Now that he had sensed the direction her talk was headed in, even though he hadn’t even vaguely glimpsed the point at which she was going to bring up, he made it much harder for her to talk to him. He was tramping up and down the room, stopping and turning short every now and then with a gesture of exasperation, or an interruption that never got beyond two or three words and broke off always in a sort of frantic speechlessness.
She knew he couldn’t help it. Down underneath his mind, controlling utterly its processes, was a ganglion of instincts that were utterly outraged by the things she was saying to him. It was they and not his intelligence she had to fight. She must be patient, as gentle as she could, but she must make him listen.
“You’ve got my friendship!” he cried out now. “It’s a grotesque perversion of the facts to say you haven’t.”
She smiled at him as she shook her head. “I’ve spent too many months trying to get it and seeing myself fail—oh, so ridiculously!—not to know what I am talking about, Roddy.”
And then, still smiling, rather sadly, she told what some of the experiments had been—some of her attempts to break into the life he kept locked away from her and carry off a share of it for herself.

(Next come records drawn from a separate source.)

(** The loops as the code runs them: one step, then the loop on the text
    that is left. *)
Lemma scanImgTags_step c t :
  scanImgTags (length (c :: t)) (c :: t) =
  match matchImgTagHere (c :: t) with
  | Some (tag, rest) => tag :: scanImgTags (length rest) rest
  | None => scanImgTags (length t) t
  end.
Proof.
  cbn [length scanImgTags].
  destruct (matchImgTagHere (c :: t)) as [[tag rest]|] eqn:E; [|reflexivity].
  apply matchImgTagHere_length in E. simpl in E.
  f_equal. apply scanImgTags_fuel; lia.
Qed.

Lemma linkLoop_step c t :
  linkLoop (length (c :: t)) (c :: t) =
  match linkStep (c :: t) with
  | Some (found, next) => found ++ linkLoop (length next) next
  | None => []
  end.
Proof.
  cbn [length linkLoop].
  destruct (linkStep (c :: t)) as [[found next]|] eqn:E; [|reflexivity].
  apply linkStep_length in E. simpl in E.
  f_equal. apply linkLoop_fuel; lia.
Qed.

(** ** C5: the sort is by ascending order and stable *)

Section SortFacts.
Variable A : Type.
Variable cmp : A -> A -> Z.

Lemma insertSorted_perm x l : Permutation (x :: l) (insertSorted cmp x l).
Proof.
  induction l as [|y t IH]; simpl; [reflexivity|].
  destruct (cmp x y <=? 0)%Z; [reflexivity|].
  rewrite perm_swap. constructor. assumption.
Qed.

Lemma sortBy_perm l : Permutation l (sortBy cmp l).
Proof.
  induction l as [|x l IH]; simpl; [constructor|].
  rewrite <- insertSorted_perm. constructor. assumption.
Qed.

(** An element keeps its place among the elements that pass [keep] when
    every element that the comparator puts before it fails [keep]. *)
Lemma insertSorted_filter (keep : A -> bool) x l :
  (forall y, keep x = true -> (cmp x y <=? 0)%Z = false -> keep y = false) ->
  filter keep (insertSorted cmp x l) = filter keep (x :: l).
Proof.
  intro H. induction l as [|y t IH]; [reflexivity|].
  cbn [insertSorted]. destruct (cmp x y <=? 0)%Z eqn:E; [reflexivity|].
  cbn [filter] in *. rewrite IH.
  destruct (keep x) eqn:Ex; [|reflexivity].
  rewrite (H y eq_refl E). reflexivity.
Qed.
End SortFacts.

Lemma compareOrder_le a b : (compareOrder a b <=? 0)%Z = (order a <=? order b)%N.
Proof.
  unfold compareOrder.
  destruct (Z.leb_spec (Z.of_N (order a) - Z.of_N (order b)) 0);
    destruct (N.leb_spec (order a) (order b)); try reflexivity; lia.
Qed.

Lemma insertSorted_order_sorted x l :
  StronglySorted orderLe l ->
  StronglySorted orderLe (insertSorted compareOrder x l).
Proof.
  induction 1 as [|y t Ht IH Hy]; simpl; [repeat constructor|].
  rewrite compareOrder_le.
  destruct (N.leb_spec (order x) (order y)) as [Hle|Hlt].
  - constructor; [constructor; assumption|].
    constructor; [exact Hle|].
    rewrite Forall_forall in *. intros z Hz. specialize (Hy z Hz).
    unfold orderLe in *. lia.
  - constructor; [assumption|].
    rewrite Forall_forall in *. intros z Hz.
    apply (Permutation_in _ (Permutation_sym (insertSorted_perm compareOrder x t))) in Hz.
    destruct Hz as [<-|Hz]; [unfold orderLe; lia | auto].
Qed.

“I was angry at first when I found you keeping me out,” she said, “angry and hurt. I used to cry about it. And then I saw it wasn’t your fault. That’s how I discovered friendship had to be earned.”
But her power to maintain that attitude of grave detachment was about spent. The passion mounted in her voice and in her eyes as she went on.
“You thought it was because of my condition, as you called it, that my mind had got full of wild ideas;—the wild idea that I wasn’t really and truly your wife at all, but only your mistress, and that I was pulling you down from something free and fine that you had been, to something that you despised yourself for being and had to try to deny you were. Those were the obsessions of a pregnant woman, you thought—something she was to be soothed and coddled into forgetting. You were wrong about that, Roddy.
“I did have an obsession, but it wasn’t the thing you thought. It was an obsession that kept me quiet, and contented and happy, and willing to wait in spite of everything. The obsession was that none of those things mattered because a big miracle was coming that was going to change it all. I was going to have a job at last—a job that was just as real as yours—the job of being a mother.”